— Task item —
Return each line of the records holding the string "Hslow".

== Task input ==

(** [load_model] changes the engine and the voice name only when it
    reports VoiceReady: on every other path (library missing, unknown
    voice, failed download, constructor raising) both fields keep their
    values and only Log results are emitted. *)
Theorem load_model_changes_engine_only_on_success env name w :
  model_loaded name ∉ emitted (load_model env name) w ->
  tts (exec (load_model env name) w) = tts w /\
  current_voice_name (exec (load_model env name) w) = current_voice_name w /\
  Forall (fun r => is_log r = true) (emitted (load_model env name) w).
Proof.
  run_method; queue_norm; intros H.
  all: try (exfalso; apply H; set_solver).
  all: repeat split; try done.
  all: repeat first
         [ apply Forall_nil_2
         | apply Forall_cons_2; [reflexivity|]
         | apply Forall_app_2; [apply progress_logs_all_logs|] ].
Qed.

(** Without the sherpa-onnx library no engine is ever installed, and
    every command is answered by Log results only: neither VoiceReady nor
    AudioReady is ever emitted. *)
Theorem no_library_only_logs env cmd w :
  HAS_TTS = false -> reachable w ->
  tts w = None /\
  exists logs,
    result_queue (exec (handle env cmd) w) = result_queue w ++ logs /\
    Forall (fun r => is_log r = true) logs.
Proof.
  intros Hlib Hreach.
  assert (tts w = None) as Ht.
  { destruct (tts w) as [e|] eqn:He; [|done].
    destruct (reachable_inv HAS_TTS w Hreach) as [Hlib' _]; [by eexists|].
    congruence. }
  split; [done|]. rewrite Hlib.
  destruct cmd as [voice_name|text file_path|]; unfold TTSWorker.handle.
  - unfold TTSWorker.load_model. simpl. eexists. split; [reflexivity|].
    by repeat constructor.
  - unfold TTSWorker.generate_speech. simpl. rewrite Ht. simpl.
    eexists. split; [reflexivity|]. by repeat constructor.
  - exists []. simpl. by rewrite app_nil_r.
Qed.

(** [load_model] goes to the network or unpacks an archive only for what
    is missing: with the model file on disk it calls neither
    [urlretrieve] nor the tar extraction, and with the archive on disk it
    does not call [urlretrieve]. *)
Theorem load_model_acquires_only_when_missing env name model_info w :
  MODELS !! name = Some model_info ->
  (path_exists env (os_path_join (dir model_info) (onnx model_info)) = true ->
   List.filter is_acquisition (called (load_model env name) w) = []) /\
  (path_exists env (archive model_info) = true ->
   List.filter is_urlretrieve (called (load_model env name) w) = []).
Proof.
  intros Hm. split; intros Hp.
  all: run_method; queue_norm; try done.
  all: simplify_eq; rewrite Hp in *; discriminate.
Qed.

(** A failed download ends the command: the progress reported so far and
    "Download failed." are logged, the archive is not unpacked, no engine
    is built, and the installed engine stays. *)
Theorem load_model_download_failure env name model_info w :
  HAS_TTS = true ->
  ~ (is_Some (tts w) /\ current_voice_name w = Some name) ->
  MODELS !! name = Some model_info ->
  path_exists env (os_path_join (dir model_info) (onnx model_info)) = false ->
  path_exists env (archive model_info) = false ->
  urlretrieve_ok env = false ->
  emitted (load_model env name) w =
    log_result ("Downloading " +:+ name +:+ "...") ::
    progress_logs (reporthook_calls env) ++ [log_result "Download failed."] /\
  called (load_model env name) w =
    [urlretrieve (url model_info) (archive model_info)] /\
  tts (exec (load_model env name) w) = tts w /\
  current_voice_name (exec (load_model env name) w) = current_voice_name w.
Proof.
  intros -> Hslow Hm Ho Ha Hd.
  unfold TTSWorker.load_model, emitted, called. simpl.
  destruct (bool_decide (is_Some (tts w)) &&
            bool_decide (current_voice_name w = Some name)) eqn:Hfast.
  { apply andb_true_iff in Hfast as [Ht Hn].
    apply bool_decide_eq_true in Ht, Hn. by destruct Hslow. }
  rewrite Hm. simpl. rewrite Ho, Ha. simpl.
  rewrite download_file_eq, Hd. simpl. queue_norm. done.
Qed.

(** When the engine raises during synthesis, the error is logged as
    "Gen Error", no AudioReady is emitted and no file is created or
    written. *)
Theorem generate_speech_engine_error env text file_path w engine err :
  tts w = Some engine ->
  generate_outcome env = inl err ->
  emitted (generate_speech env text file_path) w =
    [log_result "Generating..."; log_result ("Gen Error: " +:+ err)] /\
  called (generate_speech env text file_path) w = [tts_generate engine text].
Proof.
  intros Ht Hg. unfold TTSWorker.generate_speech, emitted, called. simpl.
  rewrite Ht. simpl. rewrite Hg. simpl. queue_norm. done.
Qed.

===

— Answer box —
  intros -> Hslow Hm Ho Ha Hd.
    apply bool_decide_eq_true in Ht, Hn. by destruct Hslow. }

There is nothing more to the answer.